Commissioner, Health Servs. v. Youth Challenge, No. 353880 (Aug. 1, 1991)

1991 Conn. Super. Ct. 7433
CourtConnecticut Superior Court
DecidedAugust 1, 1991
DocketNo. 353880
StatusUnpublished

This text of 1991 Conn. Super. Ct. 7433 (Commissioner, Health Servs. v. Youth Challenge, No. 353880 (Aug. 1, 1991)) is published on Counsel Stack Legal Research, covering Connecticut Superior Court primary law. Counsel Stack provides free access to over 12 million legal documents including statutes, case law, regulations, and constitutions.

Bluebook
Commissioner, Health Servs. v. Youth Challenge, No. 353880 (Aug. 1, 1991), 1991 Conn. Super. Ct. 7433 (Colo. Ct. App. 1991).

Opinion

[EDITOR'S NOTE: This case is unpublished as indicated by the issuing court.] MEMORANDUM OF DECISION The plaintiff, State of Connecticut Commissioner of Health Services, seeks to have the defendant, Youth Challenge of Greater Hartford, Inc. held in contempt for continuing to operate two unlicensed substance abuse treatment facilities known as Youth Challenge Girls' Home (hereinafter Girls' Home) in Hartford, and Youth Challenge Ranch (hereinafter Ranch) in Moosup, in violation of this court's permanent in junction.

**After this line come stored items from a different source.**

(* ===== verification/H2Inv.v ===== *)
(** Invariants of the raw HTTP/2 framer
    ([crates/ios-core/src/xpc/h2_raw.rs]).

    [Inv] collects what every operation preserves, whatever the peer sends and
    wherever a call fails or is dropped: the byte accounting of the buffers
    ([Buf]), the bounds of the stream registries ([Str]), the ranges of the
    flow-control windows ([Flw]), the shape of what is on the wire ([Wire]) and
    the reader's resume state ([Rdr]). [good m] says that [m] never panics, never
    runs out of fuel, preserves [Inv] and puts no byte back on the socket; the
    hint database [h2] collects these facts for the smaller operations. *)

From stdpp Require Import sorting.
From S2P Require Import Prelude XpcMessage H2Framer H2Read.

Module H2Inv.
Import H2 H2Read.

(** ** The invariant *)

Definition plen (f : DataFrame) : Z := len (d_payload f).
Definition pend_len (l : list DataFrame) (id : Z) : Z :=
  lsum (fun f => if d_stream_id f =? id then plen f else 0) l.
Definition buf_of (b : Buffers) (id : Z) : bytes :=
  if id =? STREAM_CLIENT_SERVER then client_server_buf b
  else if id =? STREAM_SERVER_CLIENT then server_client_buf b
  else default [] (stream_bufs b !! id).
Definition buf_total (b : Buffers) : Z :=
  len (client_server_buf b) + len (server_client_buf b) + msum len (stream_bufs b).

Definition Buf (b : Buffers) : Prop :=
  buffered_bytes b = buf_total b + lsum plen (pending_data_frames b) /\
  buffered_bytes b <= MAX_TOTAL_BUFFERED_BYTES /\
  (length (pending_data_frames b) <= MAX_PENDING_DATA_FRAMES)%nat /\
  forall id, len (buf_of b id) + pend_len (pending_data_frames b) id <= MAX_BUFFERED_BYTES_PER_STREAM.

(** A stream whose tombstone is never evicted. *)
Definition pinned (g : Streams) (id : Z) : Prop :=
  id = STREAM_INIT \/ id = STREAM_CLIENT_SERVER \/ id = STREAM_SERVER_CLIENT \/ id ∈ locally_open_streams g.

Definition Str (g : Streams) : Prop :=
  (size (peer_open_streams g) + size (file_stream_candidates g) <= MAX_UNKNOWN_BUFFERED_STREAMS)%nat /\
  (size (announced_file_streams g) <= MAX_ANNOUNCED_FILE_STREAMS)%nat /\
  (length (closed_unknown_order g) <= MAX_CLOSED_STREAMS)%nat /\
  (length (reset_unknown_order g) <= MAX_CLOSED_STREAMS)%nat /\
  (forall id, id ∈ closed_streams g -> id ∈ closed_unknown_order g \/ pinned g id) /\
  (forall id, is_Some (reset_streams g !! id) -> id ∈ reset_unknown_order g \/ pinned g id) /\
  (forall id b, file_stream_candidate_data g !! id = Some b ->
     id ∈ file_stream_candidates g /\ (length b <= FILE_STREAM_PREAMBLE_LEN)%nat).

Definition window_ok (w : Z) : Prop := - MAX_FLOW_CONTROL_WINDOW <= w <= MAX_FLOW_CONTROL_WINDOW.
Definition Flw (w : Flow) : Prop :=
  0 <= outbound_connection_window w <= MAX_FLOW_CONTROL_WINDOW /\
  0 <= peer_initial_window_size w <= MAX_FLOW_CONTROL_WINDOW /\
  map_Forall (fun _ => window_ok) (outbound_stream_windows w) /\
  MAX_FRAME_PAYLOAD <= outbound_max_frame_size w <= MAX_NEGOTIATED_FRAME_SIZE /\
  map_Forall (fun _ v => 0 <= v < WINDOW_UPDATE_THRESHOLD) (pending_window_updates w).

(** What was sent up to some point, and whether DATA frames may follow it. *)
Record base := mkBase { sent : bytes; data_allowed : bool }.

(** The header fields fit their places. *)
Definition header_ok (f : RawFrame) : Prop := in_u 8 (frame_type f) /\ in_u 8 (flags f) /\ in_u 31 (stream_id f).
(** A frame that may follow, with a length the 24-bit field can carry. *)
Definition allowed (o : base) (f : RawFrame) : Prop :=
  len (payload f) <= MAX_NEGOTIATED_FRAME_SIZE /\ (data_allowed o = false -> frame_type f <> FRAME_DATA) /\ header_ok f.
Definition is_frame (o : base) (bs : bytes) : Prop := exists f, bs = frame_wire f /\ allowed o f.
Definition wires (fs : list RawFrame) : bytes := concat (map frame_wire fs).

(** Type, flags, stream and length of a frame with header [h]. *)
Definition header_meta (h : bytes) : Z * Z * Z * Z :=
  let byte i := Zb (default x00 (h !! i)) in
  (byte 3%nat, byte 4%nat, Z.land (be_Z (drop 5 h)) 0x7FFFFFFF,
   Z.lor (Z.lor (Z.shiftl (byte 0%nat) 16) (Z.shiftl (byte 1%nat) 8)) (byte 2%nat)).
(** The first frame of a byte stream and what follows it. *)
Definition parse_frame (bs : bytes) : option (RawFrame * bytes) :=
  if (length bs <? 9)%nat then None else
  let '(t, f, id, n) := header_meta (take 9 bs) in
  if len (drop 9 bs) <? n then None
  else Some (mkFrame t f id (take (Z.to_nat n) (drop 9 bs)), drop (Z.to_nat n) (drop 9 bs)).
(** What was received and not yet returned as frames, and what will arrive. *)
Definition input (s : H2Framer) : bytes :=
  partial_header (rd s) ++ default [] (payload_buf (rd s)) ++ data (rx (io s)).

Definition Rdr (r : ReadState) (c : Control) : Prop :=
  connection_error c <> None \/
  ((length (partial_header r) < 9)%nat /\ pending_frame_meta r = None /\ payload_buf r = None) \/
  (length (partial_header r) = 9%nat /\ exists t f id n, header_meta (partial_header r) = (t, f, id, n) /\
     pending_frame_meta r = Some (t, f, id, n) /\ len (default [] (payload_buf r)) < n).

Lemma build_frame_masked t f id p : build_frame t f (Z.land id 0x7FFFFFFF) p = build_frame t f id p.
Proof. unfold build_frame. by rewrite <- Z.land_assoc, Z.land_diag. Qed.
Lemma is_frame_build o t f id p :
  len p <= MAX_NEGOTIATED_FRAME_SIZE -> (data_allowed o = false -> t <> FRAME_DATA) -> in_u 8 t -> in_u 8 f ->
  is_frame o (build_frame t f id p).
Proof.
  intros Hl Ht Htt Hff. exists (mkFrame t f (Z.land id 0x7FFFFFFF) p).
  split; [unfold frame_wire; cbn [frame_type flags stream_id payload]; by rewrite build_frame_masked|].
  split; [done|]. split; [done|]. split_and!; try done. unfold in_u. cbn. change 0x7FFFFFFF with (Z.ones 31).
  rewrite Z.land_ones by lia. apply Z.mod_pos_bound. lia.
Qed.
Lemma is_frame_control o t f id p :
  t <> FRAME_DATA -> (length p <= 16)%nat -> in_u 8 t -> in_u 8 f -> is_frame o (build_frame t f id p).
Proof. intros Ht H. apply is_frame_build; [|done]. unfold len, MAX_NEGOTIATED_FRAME_SIZE. lia. Qed.
Lemma wires_snoc fs f : wires (fs ++ [f]) = wires fs ++ frame_wire f.
Proof. unfold wires. rewrite map_app, concat_app. cbn. by rewrite app_nil_r. Qed.

Section inv.
Context (opening : base).

Definition Wire (i : Io) : Prop :=
  exists fs, Forall (allowed opening) fs /\ tx i ++ default [] (pending_write i) = sent opening ++ wires fs.

Definition Inv (s : H2Framer) : Prop :=
  Buf (bufs s) /\ Str (streams s) /\ Flw (flow s) /\ Wire (io s) /\ Rdr (rd s) (ctl s).

Definition good_at (s : H2Framer) {A} (m : h2 A) : Prop :=
  Inv s -> wpx m (fun _ s' => Inv s' /\ (rx_bytes s' <= rx_bytes s)%nat) Inv Inv s.
Definition good {A} (m : h2 A) : Prop := forall s, good_at s m.

(** ** Rules *)

Lemma good_bind {A B} (m : h2 A) (f : A -> h2 B) : good m -> (forall a, good (f a)) -> good (m ≫= f).
Proof.
  intros Hm Hf s Hi. apply wpx_bind. eapply wpx_mono; [by apply Hm| |done|done].
  intros a s' [Hi' Hle]. eapply wpx_mono; [by apply Hf| |done|done].
  intros b s'' [Hi'' Hle']. split; [done|lia].
Qed.
Lemma good_at_bind {A B} s (m : h2 A) (f : A -> h2 B) :
  good_at s m -> (forall a, good (f a)) -> good_at s (m ≫= f).
Proof.
  intros Hm Hf Hi. apply wpx_bind. eapply wpx_mono; [by apply Hm| |done|done].
  intros a s' [Hi' Hle]. eapply wpx_mono; [by apply Hf| |done|done].
  intros b s'' [Hi'' Hle']. split; [done|lia].
Qed.
Lemma good_at_get {B} s (f : H2Framer -> h2 B) : good_at s (f s) -> good_at s (st_get ≫= f).
Proof. intros Hf Hi. apply wpx_bind, wpx_get. by apply Hf. Qed.
Lemma good_get {B} (f : H2Framer -> h2 B) : (forall s, good_at s (f s)) -> good (st_get ≫= f).
Proof. intros Hf s. apply good_at_get, Hf. Qed.
Lemma good_at_of {A} s (m : h2 A) : good m -> good_at s m.
Proof. intros Hm. apply Hm. Qed.
Lemma good_at_mod s g : (Inv s -> Inv (g s)) -> rx (io (g s)) = rx (io s) -> good_at s (st_mod g).
Proof. intros Hg Hr Hi. apply wpx_mod. split; [by apply Hg|]. unfold rx_bytes. by rewrite Hr. Qed.
Lemma good_ret {A} (a : A) : good (mret a).
Proof. intros s Hi. by apply wpx_ret. Qed.
Lemma good_fail {A} e : good (st_fail e : h2 A).
Proof. intros s Hi. by apply wpx_fail. Qed.
Lemma good_lift {A} (o : outcome H2Error A) : returns o -> good (st_lift o).
Proof. intros Ho s Hi. by apply wpx_lift. Qed.

Lemma good_protocol_error {A} m : good (connection_protocol_error m : h2 A).
Proof.
  intros s (Hb & Hs & Hf & Hw & Hr). unfold wpx, connection_protocol_error.
  destruct (connection_error (ctl s)) eqn:E; (split; [done|]); (split; [done|]); (split; [done|]); (split; [done|]); [done|].
  by left.
Qed.

End inv.

Create HintDb h2.
#[export] Hint Resolve good_ret good_fail good_protocol_error : h2.

(** Follows the structure of an operation and closes the leaves with the facts of
    the database. *)
Ltac good_step :=
  lazymatch goal with
  | |- good _ (st_get ≫= _) => apply good_get; intros ?
  | |- good _ (_ ≫= _) => apply good_bind; [|intros ?]
  | |- good _ (if ?c then _ else _) => destruct c eqn:?
  | |- good _ (match ?x with _ => _ end) => destruct x eqn:?
  | |- good_at _ _ (st_get ≫= _) => apply good_at_get
  | |- good_at _ _ (_ ≫= _) => apply good_at_bind; [|intros ?]
  | |- good_at _ _ (if ?c then _ else _) => destruct c eqn:?
  | |- good_at _ _ (match ?x with _ => _ end) => destruct x eqn:?
  | |- good_at _ _ (mret _) => apply good_at_of
  | |- good_at _ _ (st_fail _) => apply good_at_of
  | |- good_at _ _ (connection_protocol_error _) => apply good_at_of
  end.
Ltac good_go := repeat (cbv beta zeta; good_step); try solve [eauto with h2]; try solve [apply good_at_of; eauto with h2].

(** ** Writing *)

(** Nothing but the write side of the socket differs. *)
Definition only_tx (s s' : H2Framer) : Prop :=
  rx (io s') = rx (io s) /\ rd s' = rd s /\ bufs s' = bufs s /\ streams s' = streams s /\
  flow s' = flow s /\ ctl s' = ctl s.

Lemma only_tx_refl s : only_tx s s.
Proof. done. Qed.
Lemma only_tx_trans s1 s2 s3 : only_tx s1 s2 -> only_tx s2 s3 -> only_tx s1 s3.
Proof. unfold only_tx. intros (? & ? & ? & ? & ? & ?) (? & ? & ? & ? & ? & ?). split_and!; congruence. Qed.

Lemma write_loop_spec fuel bs s :
  (length bs <= fuel)%nat -> pending_write (io s) = None ->
  wpx (write_frame_loop fuel bs)
    (fun _ s' => only_tx s s' /\ tx (io s') = tx (io s) ++ bs /\ pending_write (io s') = None)
    (fun s' => only_tx s s' /\ tx (io s') ++ default [] (pending_write (io s')) = tx (io s) ++ bs)
    (fun s' => only_tx s s' /\ tx (io s') ++ default [] (pending_write (io s')) = tx (io s) ++ bs) s.
Proof.
  revert bs s. induction fuel as [|fuel IH]; intros [|b bs] s Hf Hp; try (simpl in Hf; lia);
    cbn [write_frame_loop]; try (wpx_steps; by rewrite app_nil_r).
  set (c := b :: bs) in *. unfold wpx, sock_write.
  assert (forall n s1, (0 < n <= length c)%nat -> only_tx s s1 -> pending_write (io s1) = None ->
    tx (io s1) = tx (io s) ++ take n c ->
    wpx (write_frame_loop fuel (drop n c))
    (fun _ s' => only_tx s s' /\ tx (io s') = tx (io s) ++ c /\ pending_write (io s') = None)
    (fun s' => only_tx s s' /\ tx (io s') ++ default [] (pending_write (io s')) = tx (io s) ++ c)
    (fun s' => only_tx s s' /\ tx (io s') ++ default [] (pending_write (io s')) = tx (io s) ++ c) s1) as Hnext.
  { intros n s1 Hn Ho Hp1 Ht.
    assert (tx (io s1) ++ drop n c = tx (io s) ++ c) as Hc by (rewrite Ht, <- app_assoc, take_drop; done).
    eapply wpx_mono; [apply IH; [rewrite length_drop; change (length c <= S fuel)%nat in Hf; lia|done]| | |].
    - intros _ s' (Ho' & Ht' & Hp'). split; [by eapply only_tx_trans|]. by rewrite Ht', Hc.
    - intros s' (Ho' & Ht'). split; [by eapply only_tx_trans|]. by rewrite Ht', Hc.
    - intros s' (Ho' & Ht'). split; [by eapply only_tx_trans|]. by rewrite Ht', Hc. }
  destruct (wr (io s)) as [|[n| |] w] eqn:Ew.
  - change (length c) with (S (length bs)) at 1. cbn [fst snd].
    apply (Hnext (length c)); [simpl; lia|done|done|]. cbn. by rewrite take_ge by (simpl; lia).
  - destruct (length (take n c)) as [|k] eqn:Ek.
    + split; [done|]. apply length_zero_iff_nil in Ek. cbn. rewrite Ek, app_nil_r. done.
    + assert (drop (S k) c = drop (length (take n c)) c) as -> by (by rewrite Ek).
      apply (Hnext (length (take n c))); [rewrite length_take in *; lia|done|done|].
      cbn. f_equal. rewrite length_take, <- take_take. by rewrite (take_ge c (length c)) by lia.
  - done.
  - done.
Qed.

The background of this court is as follows: After extensive hearing, this court, per Judge Mary Hennessey, CT Page 7434 found that the Girls' Home is a drug treatment facility and the Ranch is a drug and alcohol treat facility, and as such, were required by 19a-491 (a) of the Conn. Gen. Stats. to be licensed. Accordingly, on December 9, 1986 the court issued the following injunction:

1. The defendants are enjoined from operating any unlicensed facilities providing treatment to drug and/or alcohol dependent persons unless, and until, they obtain a license from the Department of Health Services.

2. The defendants are to immediately terminate detoxification of persons from either drugs or alcohol at any facility not licensed to provide detoxification.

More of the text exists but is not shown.